Stored data:
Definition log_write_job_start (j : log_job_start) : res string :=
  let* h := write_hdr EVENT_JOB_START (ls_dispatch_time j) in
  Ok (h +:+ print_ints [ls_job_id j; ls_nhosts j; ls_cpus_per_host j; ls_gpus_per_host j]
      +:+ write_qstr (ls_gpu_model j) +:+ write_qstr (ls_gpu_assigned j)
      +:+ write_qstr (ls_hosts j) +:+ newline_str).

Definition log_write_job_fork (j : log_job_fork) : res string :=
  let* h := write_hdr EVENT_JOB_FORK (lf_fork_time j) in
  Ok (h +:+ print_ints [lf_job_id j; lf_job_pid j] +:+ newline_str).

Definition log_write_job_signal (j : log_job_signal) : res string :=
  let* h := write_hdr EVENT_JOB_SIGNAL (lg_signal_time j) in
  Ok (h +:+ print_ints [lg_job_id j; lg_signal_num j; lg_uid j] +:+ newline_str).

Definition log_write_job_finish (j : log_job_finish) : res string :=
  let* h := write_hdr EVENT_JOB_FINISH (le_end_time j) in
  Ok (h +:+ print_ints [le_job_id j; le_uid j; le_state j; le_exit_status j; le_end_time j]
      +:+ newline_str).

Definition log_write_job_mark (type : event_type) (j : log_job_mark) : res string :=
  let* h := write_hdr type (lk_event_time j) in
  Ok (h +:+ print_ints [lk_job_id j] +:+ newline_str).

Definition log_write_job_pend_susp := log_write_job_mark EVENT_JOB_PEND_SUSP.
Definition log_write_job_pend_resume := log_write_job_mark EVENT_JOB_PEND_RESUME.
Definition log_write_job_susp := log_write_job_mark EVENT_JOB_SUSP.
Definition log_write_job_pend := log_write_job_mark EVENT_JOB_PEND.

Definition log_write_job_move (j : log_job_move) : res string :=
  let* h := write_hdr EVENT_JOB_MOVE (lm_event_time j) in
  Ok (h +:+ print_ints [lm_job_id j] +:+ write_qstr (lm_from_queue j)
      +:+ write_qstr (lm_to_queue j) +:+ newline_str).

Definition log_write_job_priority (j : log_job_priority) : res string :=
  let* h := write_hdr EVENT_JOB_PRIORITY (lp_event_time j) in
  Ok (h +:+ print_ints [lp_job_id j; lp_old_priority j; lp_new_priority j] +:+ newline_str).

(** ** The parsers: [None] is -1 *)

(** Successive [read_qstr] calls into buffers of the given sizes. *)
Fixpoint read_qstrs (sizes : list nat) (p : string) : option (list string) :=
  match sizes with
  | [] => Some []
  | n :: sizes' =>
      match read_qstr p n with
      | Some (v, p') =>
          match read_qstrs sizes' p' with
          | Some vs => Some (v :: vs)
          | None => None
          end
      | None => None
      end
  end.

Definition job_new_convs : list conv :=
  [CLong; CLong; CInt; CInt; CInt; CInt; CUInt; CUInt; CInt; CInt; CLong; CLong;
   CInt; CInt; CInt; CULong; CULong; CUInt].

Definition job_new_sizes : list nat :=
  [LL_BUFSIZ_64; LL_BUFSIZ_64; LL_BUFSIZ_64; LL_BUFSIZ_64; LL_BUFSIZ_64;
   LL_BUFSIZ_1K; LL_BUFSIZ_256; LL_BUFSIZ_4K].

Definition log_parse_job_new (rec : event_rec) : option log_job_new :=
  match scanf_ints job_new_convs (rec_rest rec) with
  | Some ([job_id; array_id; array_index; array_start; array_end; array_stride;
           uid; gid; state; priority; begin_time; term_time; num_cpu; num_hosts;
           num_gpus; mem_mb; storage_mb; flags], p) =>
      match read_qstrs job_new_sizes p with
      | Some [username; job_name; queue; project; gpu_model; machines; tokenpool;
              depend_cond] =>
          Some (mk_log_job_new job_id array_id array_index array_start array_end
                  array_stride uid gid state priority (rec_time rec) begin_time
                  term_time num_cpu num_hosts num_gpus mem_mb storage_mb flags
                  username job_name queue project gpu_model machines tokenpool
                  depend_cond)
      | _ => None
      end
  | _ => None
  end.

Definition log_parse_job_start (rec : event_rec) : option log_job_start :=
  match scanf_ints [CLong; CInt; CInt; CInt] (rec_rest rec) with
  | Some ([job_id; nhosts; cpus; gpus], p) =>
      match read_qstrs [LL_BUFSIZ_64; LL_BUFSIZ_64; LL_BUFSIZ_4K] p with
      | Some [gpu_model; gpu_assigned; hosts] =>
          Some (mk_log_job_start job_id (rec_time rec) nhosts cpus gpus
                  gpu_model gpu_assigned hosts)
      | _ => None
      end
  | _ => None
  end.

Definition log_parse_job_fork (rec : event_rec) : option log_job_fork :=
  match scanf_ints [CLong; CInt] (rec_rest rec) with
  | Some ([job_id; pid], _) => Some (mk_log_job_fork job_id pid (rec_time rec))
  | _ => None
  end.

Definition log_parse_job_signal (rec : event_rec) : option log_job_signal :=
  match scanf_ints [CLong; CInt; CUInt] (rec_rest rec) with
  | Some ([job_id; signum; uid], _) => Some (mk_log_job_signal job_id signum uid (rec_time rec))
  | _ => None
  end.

* * *

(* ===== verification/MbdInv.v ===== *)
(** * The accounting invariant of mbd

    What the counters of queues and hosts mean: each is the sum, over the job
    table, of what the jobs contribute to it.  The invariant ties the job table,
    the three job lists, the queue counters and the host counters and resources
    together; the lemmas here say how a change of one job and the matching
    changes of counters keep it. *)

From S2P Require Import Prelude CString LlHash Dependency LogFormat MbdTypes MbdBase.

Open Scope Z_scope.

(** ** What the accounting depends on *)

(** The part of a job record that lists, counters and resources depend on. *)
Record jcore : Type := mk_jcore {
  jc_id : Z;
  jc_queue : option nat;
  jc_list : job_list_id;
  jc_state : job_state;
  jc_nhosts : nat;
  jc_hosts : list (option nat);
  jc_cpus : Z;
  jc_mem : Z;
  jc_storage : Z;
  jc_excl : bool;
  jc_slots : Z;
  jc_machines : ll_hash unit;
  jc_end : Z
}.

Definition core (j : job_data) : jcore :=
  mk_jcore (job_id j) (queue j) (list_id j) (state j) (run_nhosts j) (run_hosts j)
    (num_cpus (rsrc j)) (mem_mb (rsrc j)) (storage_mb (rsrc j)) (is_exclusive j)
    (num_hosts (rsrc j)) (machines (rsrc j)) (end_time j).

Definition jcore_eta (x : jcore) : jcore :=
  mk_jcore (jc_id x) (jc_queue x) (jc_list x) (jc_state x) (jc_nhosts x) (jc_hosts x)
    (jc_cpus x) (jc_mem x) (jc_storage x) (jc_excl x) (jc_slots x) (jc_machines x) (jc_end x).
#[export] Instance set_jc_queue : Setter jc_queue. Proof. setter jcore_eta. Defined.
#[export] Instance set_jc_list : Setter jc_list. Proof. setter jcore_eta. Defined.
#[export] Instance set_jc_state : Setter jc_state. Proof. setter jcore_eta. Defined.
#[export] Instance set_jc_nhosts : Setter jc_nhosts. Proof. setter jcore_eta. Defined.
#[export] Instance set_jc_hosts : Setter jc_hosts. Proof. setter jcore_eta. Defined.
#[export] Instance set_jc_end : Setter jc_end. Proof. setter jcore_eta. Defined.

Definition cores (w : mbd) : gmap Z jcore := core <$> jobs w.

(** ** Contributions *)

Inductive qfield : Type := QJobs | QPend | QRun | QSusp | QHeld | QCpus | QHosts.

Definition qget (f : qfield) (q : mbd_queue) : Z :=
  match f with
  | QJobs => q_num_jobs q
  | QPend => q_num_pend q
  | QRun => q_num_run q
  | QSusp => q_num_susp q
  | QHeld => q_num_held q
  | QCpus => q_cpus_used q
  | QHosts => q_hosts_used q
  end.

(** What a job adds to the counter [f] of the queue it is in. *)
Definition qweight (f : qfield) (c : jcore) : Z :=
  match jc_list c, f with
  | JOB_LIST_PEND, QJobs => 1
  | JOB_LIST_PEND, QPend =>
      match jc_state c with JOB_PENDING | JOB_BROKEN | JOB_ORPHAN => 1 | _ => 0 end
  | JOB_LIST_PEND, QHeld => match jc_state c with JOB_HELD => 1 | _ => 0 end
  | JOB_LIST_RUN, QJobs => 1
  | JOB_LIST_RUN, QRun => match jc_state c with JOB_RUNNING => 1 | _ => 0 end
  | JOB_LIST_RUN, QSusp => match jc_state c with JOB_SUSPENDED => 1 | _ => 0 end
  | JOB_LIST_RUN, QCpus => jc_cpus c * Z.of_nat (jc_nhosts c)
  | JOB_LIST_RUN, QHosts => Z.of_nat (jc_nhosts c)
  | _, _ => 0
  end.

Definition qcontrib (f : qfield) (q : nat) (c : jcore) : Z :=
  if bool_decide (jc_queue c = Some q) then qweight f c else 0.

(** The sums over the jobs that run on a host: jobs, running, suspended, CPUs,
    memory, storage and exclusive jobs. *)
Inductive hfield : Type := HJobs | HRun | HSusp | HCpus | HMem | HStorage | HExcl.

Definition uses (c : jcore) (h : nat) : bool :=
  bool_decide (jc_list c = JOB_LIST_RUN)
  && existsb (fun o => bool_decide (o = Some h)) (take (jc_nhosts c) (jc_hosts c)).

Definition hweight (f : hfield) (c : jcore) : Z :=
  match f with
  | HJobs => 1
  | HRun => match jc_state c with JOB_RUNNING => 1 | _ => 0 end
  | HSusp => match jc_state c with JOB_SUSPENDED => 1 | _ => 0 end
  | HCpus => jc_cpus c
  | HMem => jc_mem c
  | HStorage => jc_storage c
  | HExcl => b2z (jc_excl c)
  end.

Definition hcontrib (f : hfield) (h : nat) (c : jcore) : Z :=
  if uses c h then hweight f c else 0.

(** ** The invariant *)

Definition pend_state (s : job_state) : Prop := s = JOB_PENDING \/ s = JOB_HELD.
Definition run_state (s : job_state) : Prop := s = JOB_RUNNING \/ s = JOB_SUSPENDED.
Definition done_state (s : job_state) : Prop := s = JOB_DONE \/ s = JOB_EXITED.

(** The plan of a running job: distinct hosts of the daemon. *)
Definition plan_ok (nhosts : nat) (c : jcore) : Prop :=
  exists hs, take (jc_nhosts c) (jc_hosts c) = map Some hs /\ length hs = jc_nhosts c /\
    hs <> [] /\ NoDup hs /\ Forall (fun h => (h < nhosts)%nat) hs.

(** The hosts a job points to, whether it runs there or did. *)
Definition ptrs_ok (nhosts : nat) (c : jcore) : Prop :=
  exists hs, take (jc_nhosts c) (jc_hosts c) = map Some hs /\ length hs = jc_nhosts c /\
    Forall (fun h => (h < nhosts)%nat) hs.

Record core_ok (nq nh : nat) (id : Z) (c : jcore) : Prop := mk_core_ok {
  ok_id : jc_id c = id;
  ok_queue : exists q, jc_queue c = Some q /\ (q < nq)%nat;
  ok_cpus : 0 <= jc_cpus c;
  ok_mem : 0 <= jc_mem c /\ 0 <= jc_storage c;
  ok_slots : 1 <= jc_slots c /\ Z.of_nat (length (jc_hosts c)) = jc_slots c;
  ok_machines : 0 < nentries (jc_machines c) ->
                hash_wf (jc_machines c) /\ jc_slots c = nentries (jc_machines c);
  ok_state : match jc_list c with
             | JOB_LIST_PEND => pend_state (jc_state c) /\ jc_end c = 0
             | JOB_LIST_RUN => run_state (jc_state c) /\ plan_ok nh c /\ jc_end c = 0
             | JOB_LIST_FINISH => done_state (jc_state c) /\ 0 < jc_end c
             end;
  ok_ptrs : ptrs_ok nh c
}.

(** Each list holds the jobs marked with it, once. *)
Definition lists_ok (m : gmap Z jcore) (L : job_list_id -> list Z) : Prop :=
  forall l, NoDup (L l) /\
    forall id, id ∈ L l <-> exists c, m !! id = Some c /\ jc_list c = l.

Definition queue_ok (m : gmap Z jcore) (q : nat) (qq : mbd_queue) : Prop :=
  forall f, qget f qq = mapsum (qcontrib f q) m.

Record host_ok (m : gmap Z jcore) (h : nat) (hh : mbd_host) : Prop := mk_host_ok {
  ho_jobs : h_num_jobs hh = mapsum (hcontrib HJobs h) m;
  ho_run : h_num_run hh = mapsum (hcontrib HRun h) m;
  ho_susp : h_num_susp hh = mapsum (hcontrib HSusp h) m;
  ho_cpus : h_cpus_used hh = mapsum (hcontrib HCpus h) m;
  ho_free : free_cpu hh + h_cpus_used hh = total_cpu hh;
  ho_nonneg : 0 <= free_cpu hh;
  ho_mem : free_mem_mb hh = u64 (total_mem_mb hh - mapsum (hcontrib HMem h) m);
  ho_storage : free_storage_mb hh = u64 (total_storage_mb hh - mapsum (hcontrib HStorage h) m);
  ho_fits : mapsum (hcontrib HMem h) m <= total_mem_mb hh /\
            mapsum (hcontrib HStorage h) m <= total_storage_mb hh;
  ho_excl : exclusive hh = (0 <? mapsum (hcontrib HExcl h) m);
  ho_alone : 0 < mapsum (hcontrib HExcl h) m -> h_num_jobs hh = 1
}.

* * *

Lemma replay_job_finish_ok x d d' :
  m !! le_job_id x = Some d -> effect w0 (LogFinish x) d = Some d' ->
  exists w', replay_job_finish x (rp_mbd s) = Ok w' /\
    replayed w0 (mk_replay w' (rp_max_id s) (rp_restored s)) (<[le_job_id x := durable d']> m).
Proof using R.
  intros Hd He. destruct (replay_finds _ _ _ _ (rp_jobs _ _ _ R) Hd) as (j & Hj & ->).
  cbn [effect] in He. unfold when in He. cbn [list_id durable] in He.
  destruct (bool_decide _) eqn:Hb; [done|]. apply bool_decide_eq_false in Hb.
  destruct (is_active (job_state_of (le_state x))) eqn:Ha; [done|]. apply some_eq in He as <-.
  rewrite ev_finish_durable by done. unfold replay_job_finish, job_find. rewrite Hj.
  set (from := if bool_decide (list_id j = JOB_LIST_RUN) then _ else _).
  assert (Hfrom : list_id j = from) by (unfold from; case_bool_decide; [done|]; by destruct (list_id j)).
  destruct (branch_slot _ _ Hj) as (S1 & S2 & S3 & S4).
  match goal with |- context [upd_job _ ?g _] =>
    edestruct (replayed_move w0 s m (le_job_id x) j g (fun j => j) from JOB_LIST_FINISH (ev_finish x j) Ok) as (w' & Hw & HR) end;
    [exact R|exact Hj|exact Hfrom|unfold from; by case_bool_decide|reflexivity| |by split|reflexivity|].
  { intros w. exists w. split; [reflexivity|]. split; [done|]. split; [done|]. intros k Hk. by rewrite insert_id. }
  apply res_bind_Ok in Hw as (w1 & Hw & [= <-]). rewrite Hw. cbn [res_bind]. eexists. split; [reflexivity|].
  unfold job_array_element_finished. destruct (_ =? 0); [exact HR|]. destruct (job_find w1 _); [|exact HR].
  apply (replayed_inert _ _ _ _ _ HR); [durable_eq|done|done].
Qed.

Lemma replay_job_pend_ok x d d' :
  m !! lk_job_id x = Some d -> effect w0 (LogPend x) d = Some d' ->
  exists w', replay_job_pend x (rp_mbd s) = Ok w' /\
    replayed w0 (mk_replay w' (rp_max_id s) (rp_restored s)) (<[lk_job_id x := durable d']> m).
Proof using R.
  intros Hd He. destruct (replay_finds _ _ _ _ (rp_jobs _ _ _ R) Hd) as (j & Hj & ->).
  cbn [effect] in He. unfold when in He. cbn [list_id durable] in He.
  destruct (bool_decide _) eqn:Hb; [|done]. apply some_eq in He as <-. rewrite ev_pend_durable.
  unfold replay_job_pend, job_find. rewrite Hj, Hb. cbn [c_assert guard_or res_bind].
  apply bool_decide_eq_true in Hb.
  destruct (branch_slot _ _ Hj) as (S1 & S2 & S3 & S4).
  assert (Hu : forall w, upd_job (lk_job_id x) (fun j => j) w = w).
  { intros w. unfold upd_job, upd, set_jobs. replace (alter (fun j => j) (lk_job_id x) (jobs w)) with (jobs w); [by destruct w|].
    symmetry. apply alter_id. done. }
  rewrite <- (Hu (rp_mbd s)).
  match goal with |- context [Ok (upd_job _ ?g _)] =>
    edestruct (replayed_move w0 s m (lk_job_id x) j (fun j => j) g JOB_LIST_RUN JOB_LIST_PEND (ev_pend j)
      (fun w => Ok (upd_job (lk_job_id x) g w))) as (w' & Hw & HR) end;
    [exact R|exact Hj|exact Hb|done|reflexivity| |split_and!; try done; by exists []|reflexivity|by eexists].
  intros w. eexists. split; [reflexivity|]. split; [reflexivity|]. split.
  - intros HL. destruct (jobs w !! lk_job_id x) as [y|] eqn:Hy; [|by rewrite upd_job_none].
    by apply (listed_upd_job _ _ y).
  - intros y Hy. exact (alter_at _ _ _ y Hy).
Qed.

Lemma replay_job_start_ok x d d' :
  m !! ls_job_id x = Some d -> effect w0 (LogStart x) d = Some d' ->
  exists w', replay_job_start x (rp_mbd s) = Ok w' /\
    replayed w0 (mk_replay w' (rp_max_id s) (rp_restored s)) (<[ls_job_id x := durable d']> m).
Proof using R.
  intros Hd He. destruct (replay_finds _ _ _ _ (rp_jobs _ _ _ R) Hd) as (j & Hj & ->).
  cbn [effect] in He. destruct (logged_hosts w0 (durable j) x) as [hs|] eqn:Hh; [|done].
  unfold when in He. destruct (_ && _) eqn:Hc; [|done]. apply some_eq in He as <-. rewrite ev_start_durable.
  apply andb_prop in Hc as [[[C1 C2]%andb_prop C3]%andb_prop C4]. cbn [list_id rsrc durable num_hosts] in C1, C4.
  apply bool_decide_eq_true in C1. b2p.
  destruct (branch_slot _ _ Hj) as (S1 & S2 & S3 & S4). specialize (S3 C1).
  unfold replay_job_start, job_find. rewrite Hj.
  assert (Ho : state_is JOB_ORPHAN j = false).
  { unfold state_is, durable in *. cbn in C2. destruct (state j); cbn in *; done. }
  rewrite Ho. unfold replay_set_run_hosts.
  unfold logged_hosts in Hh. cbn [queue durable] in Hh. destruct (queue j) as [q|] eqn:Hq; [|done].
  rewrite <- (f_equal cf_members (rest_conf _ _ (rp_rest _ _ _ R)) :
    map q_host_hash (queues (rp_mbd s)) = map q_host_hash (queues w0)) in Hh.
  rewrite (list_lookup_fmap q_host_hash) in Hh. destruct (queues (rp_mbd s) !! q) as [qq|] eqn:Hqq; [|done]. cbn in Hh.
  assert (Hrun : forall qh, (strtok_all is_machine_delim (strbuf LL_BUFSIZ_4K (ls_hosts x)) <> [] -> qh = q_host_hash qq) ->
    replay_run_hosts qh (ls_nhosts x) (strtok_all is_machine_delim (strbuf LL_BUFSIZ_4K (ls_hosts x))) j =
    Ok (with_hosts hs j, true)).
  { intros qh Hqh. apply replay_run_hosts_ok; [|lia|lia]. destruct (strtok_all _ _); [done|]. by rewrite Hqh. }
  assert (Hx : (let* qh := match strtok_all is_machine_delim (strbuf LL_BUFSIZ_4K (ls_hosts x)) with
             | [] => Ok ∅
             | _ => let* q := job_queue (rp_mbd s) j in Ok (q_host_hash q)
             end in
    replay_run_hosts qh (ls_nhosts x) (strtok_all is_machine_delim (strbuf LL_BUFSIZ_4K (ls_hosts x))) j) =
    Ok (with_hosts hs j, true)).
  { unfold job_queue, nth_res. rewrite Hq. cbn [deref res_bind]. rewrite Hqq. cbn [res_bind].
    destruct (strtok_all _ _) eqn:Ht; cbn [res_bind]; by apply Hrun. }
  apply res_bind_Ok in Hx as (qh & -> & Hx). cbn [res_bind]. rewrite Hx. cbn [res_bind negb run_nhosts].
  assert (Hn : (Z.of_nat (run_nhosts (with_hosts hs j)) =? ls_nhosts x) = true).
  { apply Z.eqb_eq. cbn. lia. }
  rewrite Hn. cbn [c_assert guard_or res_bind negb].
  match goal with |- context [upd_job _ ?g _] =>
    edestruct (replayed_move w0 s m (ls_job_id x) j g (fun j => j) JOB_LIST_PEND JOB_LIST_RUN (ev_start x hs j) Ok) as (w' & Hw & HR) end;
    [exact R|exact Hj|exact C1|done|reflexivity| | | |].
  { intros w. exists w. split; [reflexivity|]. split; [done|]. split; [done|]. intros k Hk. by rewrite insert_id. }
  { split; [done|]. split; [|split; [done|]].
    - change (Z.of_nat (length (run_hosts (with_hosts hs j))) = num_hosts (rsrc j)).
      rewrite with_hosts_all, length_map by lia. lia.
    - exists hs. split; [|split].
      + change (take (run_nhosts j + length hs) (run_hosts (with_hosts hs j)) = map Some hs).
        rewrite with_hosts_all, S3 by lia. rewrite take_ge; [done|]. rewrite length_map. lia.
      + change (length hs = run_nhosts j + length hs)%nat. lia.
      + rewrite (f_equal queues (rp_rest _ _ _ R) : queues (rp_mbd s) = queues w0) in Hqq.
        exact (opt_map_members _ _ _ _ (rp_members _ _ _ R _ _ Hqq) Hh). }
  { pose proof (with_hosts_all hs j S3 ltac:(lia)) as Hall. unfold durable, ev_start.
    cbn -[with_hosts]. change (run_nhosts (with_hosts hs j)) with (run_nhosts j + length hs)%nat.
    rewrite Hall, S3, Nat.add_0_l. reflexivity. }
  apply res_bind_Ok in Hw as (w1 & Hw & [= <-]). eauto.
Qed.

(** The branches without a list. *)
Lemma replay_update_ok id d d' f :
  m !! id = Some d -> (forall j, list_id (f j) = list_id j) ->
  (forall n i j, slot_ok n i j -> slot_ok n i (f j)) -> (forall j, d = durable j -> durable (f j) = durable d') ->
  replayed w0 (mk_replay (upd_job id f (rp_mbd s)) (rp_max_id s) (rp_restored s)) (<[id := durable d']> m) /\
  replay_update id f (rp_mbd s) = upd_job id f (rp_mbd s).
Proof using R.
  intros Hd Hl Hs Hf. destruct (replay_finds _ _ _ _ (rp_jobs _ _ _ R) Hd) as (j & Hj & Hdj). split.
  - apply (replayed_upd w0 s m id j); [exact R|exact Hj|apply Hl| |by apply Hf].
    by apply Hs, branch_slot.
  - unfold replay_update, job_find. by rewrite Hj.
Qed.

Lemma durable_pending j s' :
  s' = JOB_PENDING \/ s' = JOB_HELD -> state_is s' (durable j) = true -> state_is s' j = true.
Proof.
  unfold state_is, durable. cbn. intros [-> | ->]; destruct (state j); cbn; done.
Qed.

ABOUT THIS TASK: Please give back, exactly as it stands above, the stretch from the line with "Definition cores (w" through the line with "QHosts => Z.of_nat (jc_nhosts c)", and no line outside it.

TASK ANSWER:
Definition cores (w : mbd) : gmap Z jcore := core <$> jobs w.

(** ** Contributions *)

Inductive qfield : Type := QJobs | QPend | QRun | QSusp | QHeld | QCpus | QHosts.

Definition qget (f : qfield) (q : mbd_queue) : Z :=
  match f with
  | QJobs => q_num_jobs q
  | QPend => q_num_pend q
  | QRun => q_num_run q
  | QSusp => q_num_susp q
  | QHeld => q_num_held q
  | QCpus => q_cpus_used q
  | QHosts => q_hosts_used q
  end.

(** What a job adds to the counter [f] of the queue it is in. *)
Definition qweight (f : qfield) (c : jcore) : Z :=
  match jc_list c, f with
  | JOB_LIST_PEND, QJobs => 1
  | JOB_LIST_PEND, QPend =>
      match jc_state c with JOB_PENDING | JOB_BROKEN | JOB_ORPHAN => 1 | _ => 0 end
  | JOB_LIST_PEND, QHeld => match jc_state c with JOB_HELD => 1 | _ => 0 end
  | JOB_LIST_RUN, QJobs => 1
  | JOB_LIST_RUN, QRun => match jc_state c with JOB_RUNNING => 1 | _ => 0 end
  | JOB_LIST_RUN, QSusp => match jc_state c with JOB_SUSPENDED => 1 | _ => 0 end
  | JOB_LIST_RUN, QCpus => jc_cpus c * Z.of_nat (jc_nhosts c)
  | JOB_LIST_RUN, QHosts => Z.of_nat (jc_nhosts c)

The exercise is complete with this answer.